■ Task to complete:
Using the listing below, retype exactly the lines starting at the one with "(** [redash.models.Organization], as" and ending at the one with "errors of the conversions", and include both.
*** Information given ***
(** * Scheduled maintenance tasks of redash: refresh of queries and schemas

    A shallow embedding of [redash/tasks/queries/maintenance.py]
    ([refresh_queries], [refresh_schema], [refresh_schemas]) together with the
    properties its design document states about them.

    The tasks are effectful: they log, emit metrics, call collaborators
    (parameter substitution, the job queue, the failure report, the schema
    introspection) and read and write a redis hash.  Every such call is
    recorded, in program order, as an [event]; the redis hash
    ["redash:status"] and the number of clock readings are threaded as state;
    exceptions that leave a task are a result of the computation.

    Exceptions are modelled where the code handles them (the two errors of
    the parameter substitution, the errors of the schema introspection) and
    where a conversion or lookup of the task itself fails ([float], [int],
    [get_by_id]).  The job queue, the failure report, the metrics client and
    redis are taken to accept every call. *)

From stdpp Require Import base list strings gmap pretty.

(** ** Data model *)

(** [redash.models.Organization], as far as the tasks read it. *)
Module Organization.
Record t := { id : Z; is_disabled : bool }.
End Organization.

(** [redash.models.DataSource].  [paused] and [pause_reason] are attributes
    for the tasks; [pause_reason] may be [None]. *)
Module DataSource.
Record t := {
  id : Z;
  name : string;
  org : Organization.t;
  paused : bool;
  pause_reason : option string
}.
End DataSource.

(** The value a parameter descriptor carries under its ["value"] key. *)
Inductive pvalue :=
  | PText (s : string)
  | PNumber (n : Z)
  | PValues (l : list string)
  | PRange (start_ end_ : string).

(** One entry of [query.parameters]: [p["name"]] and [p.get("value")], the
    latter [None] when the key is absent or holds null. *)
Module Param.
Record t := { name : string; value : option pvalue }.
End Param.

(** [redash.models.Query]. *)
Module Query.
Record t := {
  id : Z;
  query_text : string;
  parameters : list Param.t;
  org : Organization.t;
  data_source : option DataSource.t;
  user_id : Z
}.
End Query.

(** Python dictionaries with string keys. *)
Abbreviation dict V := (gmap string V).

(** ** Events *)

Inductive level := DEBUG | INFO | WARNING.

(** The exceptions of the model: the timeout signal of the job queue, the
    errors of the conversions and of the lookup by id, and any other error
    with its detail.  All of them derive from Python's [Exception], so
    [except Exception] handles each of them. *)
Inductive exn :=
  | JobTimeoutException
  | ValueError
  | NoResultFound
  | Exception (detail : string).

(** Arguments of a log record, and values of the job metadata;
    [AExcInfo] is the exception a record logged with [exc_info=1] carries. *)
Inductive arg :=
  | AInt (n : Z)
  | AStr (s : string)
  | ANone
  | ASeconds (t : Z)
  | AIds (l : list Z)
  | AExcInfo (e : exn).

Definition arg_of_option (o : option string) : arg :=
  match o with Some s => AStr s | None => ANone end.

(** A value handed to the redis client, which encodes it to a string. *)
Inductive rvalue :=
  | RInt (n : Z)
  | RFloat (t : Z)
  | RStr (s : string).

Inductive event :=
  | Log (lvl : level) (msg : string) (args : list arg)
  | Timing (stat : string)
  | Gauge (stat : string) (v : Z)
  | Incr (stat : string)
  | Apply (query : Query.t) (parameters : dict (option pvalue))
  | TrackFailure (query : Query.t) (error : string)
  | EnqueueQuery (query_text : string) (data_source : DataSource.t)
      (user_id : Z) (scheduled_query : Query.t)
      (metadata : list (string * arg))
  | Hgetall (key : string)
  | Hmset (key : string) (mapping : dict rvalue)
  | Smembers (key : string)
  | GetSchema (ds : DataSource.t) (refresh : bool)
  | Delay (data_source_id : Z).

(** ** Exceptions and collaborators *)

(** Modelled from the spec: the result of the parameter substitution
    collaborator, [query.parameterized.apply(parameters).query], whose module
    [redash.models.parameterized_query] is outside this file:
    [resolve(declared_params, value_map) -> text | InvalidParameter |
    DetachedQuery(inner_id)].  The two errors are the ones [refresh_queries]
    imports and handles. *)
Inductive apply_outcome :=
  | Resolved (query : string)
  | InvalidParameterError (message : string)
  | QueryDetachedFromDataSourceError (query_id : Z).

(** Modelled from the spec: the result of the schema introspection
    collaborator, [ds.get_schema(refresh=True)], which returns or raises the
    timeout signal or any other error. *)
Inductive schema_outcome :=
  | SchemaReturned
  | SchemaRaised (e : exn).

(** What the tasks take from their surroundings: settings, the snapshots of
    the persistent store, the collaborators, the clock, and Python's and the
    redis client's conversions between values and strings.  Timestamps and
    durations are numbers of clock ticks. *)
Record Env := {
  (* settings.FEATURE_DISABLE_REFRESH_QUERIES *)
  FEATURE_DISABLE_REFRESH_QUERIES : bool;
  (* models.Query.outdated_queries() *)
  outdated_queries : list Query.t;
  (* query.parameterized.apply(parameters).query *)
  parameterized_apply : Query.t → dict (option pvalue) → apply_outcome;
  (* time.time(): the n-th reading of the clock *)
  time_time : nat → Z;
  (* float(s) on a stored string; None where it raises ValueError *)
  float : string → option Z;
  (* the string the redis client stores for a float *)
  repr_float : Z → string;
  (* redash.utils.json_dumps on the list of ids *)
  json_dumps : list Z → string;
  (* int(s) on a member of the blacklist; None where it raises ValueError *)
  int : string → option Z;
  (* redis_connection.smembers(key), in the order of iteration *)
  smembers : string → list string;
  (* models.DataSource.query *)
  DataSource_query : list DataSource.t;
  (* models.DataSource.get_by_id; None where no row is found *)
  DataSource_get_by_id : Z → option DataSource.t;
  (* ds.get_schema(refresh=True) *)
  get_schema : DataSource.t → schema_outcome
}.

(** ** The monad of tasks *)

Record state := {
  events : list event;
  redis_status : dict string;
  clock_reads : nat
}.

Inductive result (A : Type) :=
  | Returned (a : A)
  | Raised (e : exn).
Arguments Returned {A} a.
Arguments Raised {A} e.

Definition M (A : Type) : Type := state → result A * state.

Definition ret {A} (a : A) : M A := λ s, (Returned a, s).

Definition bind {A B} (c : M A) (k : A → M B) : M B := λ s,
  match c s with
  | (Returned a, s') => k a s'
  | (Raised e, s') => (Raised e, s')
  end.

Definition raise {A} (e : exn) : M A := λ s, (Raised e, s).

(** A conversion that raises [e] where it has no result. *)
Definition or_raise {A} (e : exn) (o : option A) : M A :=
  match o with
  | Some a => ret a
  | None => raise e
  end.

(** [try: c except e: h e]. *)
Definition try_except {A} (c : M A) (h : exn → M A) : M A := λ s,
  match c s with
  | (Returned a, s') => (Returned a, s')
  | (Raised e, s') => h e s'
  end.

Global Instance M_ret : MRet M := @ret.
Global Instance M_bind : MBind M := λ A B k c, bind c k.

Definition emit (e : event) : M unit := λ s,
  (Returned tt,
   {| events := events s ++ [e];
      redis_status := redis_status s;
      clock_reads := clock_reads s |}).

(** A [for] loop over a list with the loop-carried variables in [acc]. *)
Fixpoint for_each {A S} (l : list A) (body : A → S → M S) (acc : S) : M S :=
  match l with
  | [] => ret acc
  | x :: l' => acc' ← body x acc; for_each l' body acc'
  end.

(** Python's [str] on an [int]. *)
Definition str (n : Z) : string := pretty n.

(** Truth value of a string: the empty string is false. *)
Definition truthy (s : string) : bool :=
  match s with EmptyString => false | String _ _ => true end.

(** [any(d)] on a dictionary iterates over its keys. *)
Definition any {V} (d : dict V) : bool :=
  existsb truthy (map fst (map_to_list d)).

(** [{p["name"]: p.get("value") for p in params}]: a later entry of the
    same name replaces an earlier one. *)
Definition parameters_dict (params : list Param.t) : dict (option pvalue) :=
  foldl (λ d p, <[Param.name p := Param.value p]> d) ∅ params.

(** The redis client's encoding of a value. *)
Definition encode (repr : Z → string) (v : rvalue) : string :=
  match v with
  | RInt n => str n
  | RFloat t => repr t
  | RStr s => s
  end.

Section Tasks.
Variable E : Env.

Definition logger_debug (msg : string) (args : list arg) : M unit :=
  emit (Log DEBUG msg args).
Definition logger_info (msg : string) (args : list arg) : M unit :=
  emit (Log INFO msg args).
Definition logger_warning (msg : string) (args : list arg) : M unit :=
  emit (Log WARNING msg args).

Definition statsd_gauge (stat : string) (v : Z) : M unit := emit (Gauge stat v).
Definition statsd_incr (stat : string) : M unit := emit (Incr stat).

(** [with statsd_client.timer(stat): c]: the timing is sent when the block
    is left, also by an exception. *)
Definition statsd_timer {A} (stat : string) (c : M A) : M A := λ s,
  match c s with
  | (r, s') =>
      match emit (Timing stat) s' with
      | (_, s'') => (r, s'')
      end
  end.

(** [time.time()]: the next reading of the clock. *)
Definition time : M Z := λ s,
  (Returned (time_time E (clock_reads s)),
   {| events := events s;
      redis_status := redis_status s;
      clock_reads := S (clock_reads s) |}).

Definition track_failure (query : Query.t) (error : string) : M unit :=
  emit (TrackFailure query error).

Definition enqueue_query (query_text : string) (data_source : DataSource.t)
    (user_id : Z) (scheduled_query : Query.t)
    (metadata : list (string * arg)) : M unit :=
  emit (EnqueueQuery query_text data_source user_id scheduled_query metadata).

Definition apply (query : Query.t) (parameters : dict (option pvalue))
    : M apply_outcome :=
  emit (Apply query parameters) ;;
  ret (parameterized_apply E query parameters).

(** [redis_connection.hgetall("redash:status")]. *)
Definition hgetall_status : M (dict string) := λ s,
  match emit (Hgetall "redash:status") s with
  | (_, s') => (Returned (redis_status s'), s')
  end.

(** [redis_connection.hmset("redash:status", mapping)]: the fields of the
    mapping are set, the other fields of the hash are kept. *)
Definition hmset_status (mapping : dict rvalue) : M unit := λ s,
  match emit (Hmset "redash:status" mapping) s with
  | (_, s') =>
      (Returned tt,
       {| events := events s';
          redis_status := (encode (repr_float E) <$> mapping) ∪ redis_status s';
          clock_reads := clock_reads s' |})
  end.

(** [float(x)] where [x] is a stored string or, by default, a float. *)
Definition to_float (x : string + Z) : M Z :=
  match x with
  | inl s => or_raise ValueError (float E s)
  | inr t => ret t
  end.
*** End of Information given ***
■ Expected answer:
(** [redash.models.Organization], as far as the tasks read it. *)
Module Organization.
Record t := { id : Z; is_disabled : bool }.
End Organization.

(** [redash.models.DataSource].  [paused] and [pause_reason] are attributes
    for the tasks; [pause_reason] may be [None]. *)
Module DataSource.
Record t := {
  id : Z;
  name : string;
  org : Organization.t;
  paused : bool;
  pause_reason : option string
}.
End DataSource.

(** The value a parameter descriptor carries under its ["value"] key. *)
Inductive pvalue :=
  | PText (s : string)
  | PNumber (n : Z)
  | PValues (l : list string)
  | PRange (start_ end_ : string).

(** One entry of [query.parameters]: [p["name"]] and [p.get("value")], the
    latter [None] when the key is absent or holds null. *)
Module Param.
Record t := { name : string; value : option pvalue }.
End Param.

(** [redash.models.Query]. *)
Module Query.
Record t := {
  id : Z;
  query_text : string;
  parameters : list Param.t;
  org : Organization.t;
  data_source : option DataSource.t;
  user_id : Z
}.
End Query.

(** Python dictionaries with string keys. *)
Abbreviation dict V := (gmap string V).

(** ** Events *)

Inductive level := DEBUG | INFO | WARNING.

(** The exceptions of the model: the timeout signal of the job queue, the
    errors of the conversions and of the lookup by id, and any other error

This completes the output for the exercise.